When one avenue of creativity is blocked, find another. The key to recovery is to take action.
Saying we are too old to attempt something creative is a cop out. It's an evasive tactic to avoid facing our fear. This also occurs at the other end of the scale....young people will say that they will do something creative when they retire. Again, it is a fear-based excuse.
Julia makes a good point that creativity occurs in the moment and that, in that moment, we are timeless. Our fear, not time, is what truly holds us back. The journey of a thousand miles begins with with just one step. By focusing on the doing in each 'now' moment, we live the adventure, whereas focusing only on the end result can often feel like it is out of our reach.
It can help to break a goal down into smaller steps and just focus on doing those steps one at a time and eventually we will reach the goal. Even the simplest of actions is taking a step in the right direction.
I didn't realise I was creatively talented until I was well into my late thirties and that realisation came by total accident. I must say that, since I took up art, I have had nothing but support and encouragement from my family and friends so I don't think I can blame criticism for any creative blocks I may be dealing with.
I turned 50 this year and, while I am happy with my achievements to date, there is so much I want to try artistically. As I've noted in previous posts, my desire to try out different art forms often leaves me feeling confused about which one to focus on, thereby, never taking that first step forward. From this chapter, I have re-learned that, instead of procrastinating over what direction I want to take, I should just do something in line with my art...anything, even something small! It's a whole lot better than wasting time procrastinating which only leads to me doing nothing anyway....such a waste of time!
I can take the small steps first.....I can refill the dirty water jars with fresh water, I can prepare some fresh stay-wet palettes, I can put a coat of gesso on a canvas, I can tidy up my art space, I can do some sketching or doodling, etc.....all those small actions are part of the bigger picture. I can make a committment to take one small creative action daily and live the adventure instead of just thinking about it.
One of the exercises was to choose a colour and describe ourselves as that colour -
I am blue! Cool, calming, peaceful and spiritual though, like the ocean, I have many moods. I can be soft like a dawn sky or vibrant and strong like a stormy sea. My deepest blue is my portal to the spiritual realms where I connect with my soul.
Did I do my morning pages? Every day except one due to being so sick.
Did I go on my artist date? I'm counting our country drive as an artist date because, even though others were with me, I did go exploring on my own and it was fun and refreshing.
Did I experience any synchronicity? I found it interesting that The Joy Diet topic for this same week was about taking one creative action daily. This is where I should hit myself over the head and say.....read the signs, girl! Read the signs!
Any issues significant to my creative recovery?
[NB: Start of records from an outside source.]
(** C3. Held actions run only on an approval: a plugin runs here only for a
    record that is Pending with an Approved decision, whose policy is still the
    one it was written for (same UID), before the record's retention ends; only
    actions from the gate's index on run, on the targets the gate recorded,
    with the metric value of the trigger. *)
Theorem release_needs_approval ctx req (st : St W) :
  wp (AuditController.Reconcile exec sink ctx req) st (λ o l st',
    ∀ p inp, (p, inp) ∈ executed l →
      ∃ audit gate policy i act,
        IoGetAudit req (inr audit) ∈ l ∧ IoGetPolicy (policy_key audit) (inr policy) ∈ l ∧
        ApprovalPhase (a_Status audit) = PhasePending ∧ Gate (a_Spec audit) = Some gate ∧
        Decision_ gate = DecisionApproved ∧ same_policy audit policy ∧
        Actions (p_Spec policy) !! i = Some act ∧ (Z.to_nat (ActionIndex gate) <= i)%nat ∧ p = Plugin act ∧
        in_Params inp = ParamsFromCRD (ActParams act) ∧ in_Target inp ∈ gate_targets audit gate ∧
        in_MetricValue inp = MetricValue (a_Spec audit)).
Proof using Hexec.
  eapply wp_mono; [by apply audit_Reconcile_wp|]. intros o l st' Hr p inp Hin.
  destruct (AuditReconciled_cases _ _ _ Hr) as (audit & gate & policy & runs & Hrun & Hex).
  { intros Hnil. rewrite Hnil in Hin. by apply elem_of_nil in Hin. }
  rewrite Hex in Hin. destruct Hrun as [got t expiry runs results tail o Hph Hg Hd Hsame Hlt Hruns Hran Hrec].
  destruct (targets_ran_calls _ _ _ _ _ _ _ _ _ _ _ Hran Hin) as (act & target & clock & Hact & Ht & -> & ->).
  apply slice_elem in Hact as (i & Hi & Hge & _). exists audit, gate, policy, i, act.
  split_and!; try done; [left|do 3 right; left].
Qed.

(** A release is recorded once: after the held actions ran there is exactly
    one Update of the record, which appends one entry per plugin call on that
    call's target (when every plugin is registered) and leaves the earlier
    entries alone; no plugin runs after it; and when both writes of the record
    succeed the policy's cooldown starts and its gate reference is dropped. *)
Lemma release_recorded ctx req (st : St W) :
  wp (AuditController.Reconcile exec sink ctx req) st (λ o l st',
    executed l ≠ [] → ∃ audit policy recs r pre post,
      IoGetAudit req (inr audit) ∈ pre ∧ IoGetPolicy (policy_key audit) (inr policy) ∈ pre ∧
      l = pre ++ IoUpdateAudit (set_AuditActions audit (AuditActions (a_Spec audit) ++ recs)) r :: post ∧
      Forall not_update pre ∧ Forall not_update post ∧ Forall no_plugin post ∧
      (Forall (λ act, exec_Lookup exec (Plugin act) ≠ None) (Actions (p_Spec policy)) →
         Forall2 (λ rec call, rec_Target rec = to_AuditTarget (in_Target call.2)) recs (executed l)) ∧
      (∀ a' a'', IoStatusUpdateAudit a' (inr a'') ∈ post →
         ApprovalPhase (a_Status a') = PhaseApproved ∧
         ∃ now w, ResumedAt (a_Status a') = Some now ∧ IoStatusUpdatePolicy (cooled policy now) w ∈ post)).
Proof using Hexec.
  eapply wp_mono; [by apply audit_Reconcile_wp|]. intros o l st' Hr Hne.
  destruct (AuditReconciled_cases _ _ _ Hr Hne) as (audit & gate & policy & runs & Hrun & ->).
  destruct Hrun as [got t expiry runs results tail o Hph Hg Hd Hsame Hlt Hruns Hran Hrec].
  destruct (Release_recorded_shape _ _ _ _ _ _ Hrec) as (r & post & -> & Hupd & Hpl & Hstat).
  eexists audit, policy, _, r, (_ :: _ :: _ :: _ :: runs), post.
  split_and!; [left|do 3 right; left|done| |done|done| |done].
  - do 4 (constructor; [done|]). apply not_update_quiet. by left.
  - intros Hreg. apply to_records_targets. eapply targets_ran_aligned; [|done].
    unfold slice. by apply Forall_take, Forall_drop.
Qed.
The realisation that I need to just do.....take the small steps instead of procrastinating and wasting time.
Silly me - In this post, I mistakingly thanked one of our Artist Way members for sending me an unsigned postcard as one of our assignments from week six of The Artist's Way. I didn't realise at the time that the postcard, in fact, came from Ricë Freeman-Zachary advertising her latest book - Creative Time and Space - which looks like a fabulous book I might add. The neat timing of receiving a postcard on creating time and space didn't escape my attention. Yet another sign that perhaps I am on the right track?
Anywhoo, my apologies and sincerest thanks goes out to debra as I DID receive your lovely postcard in the mail today! It was a lovely surprise!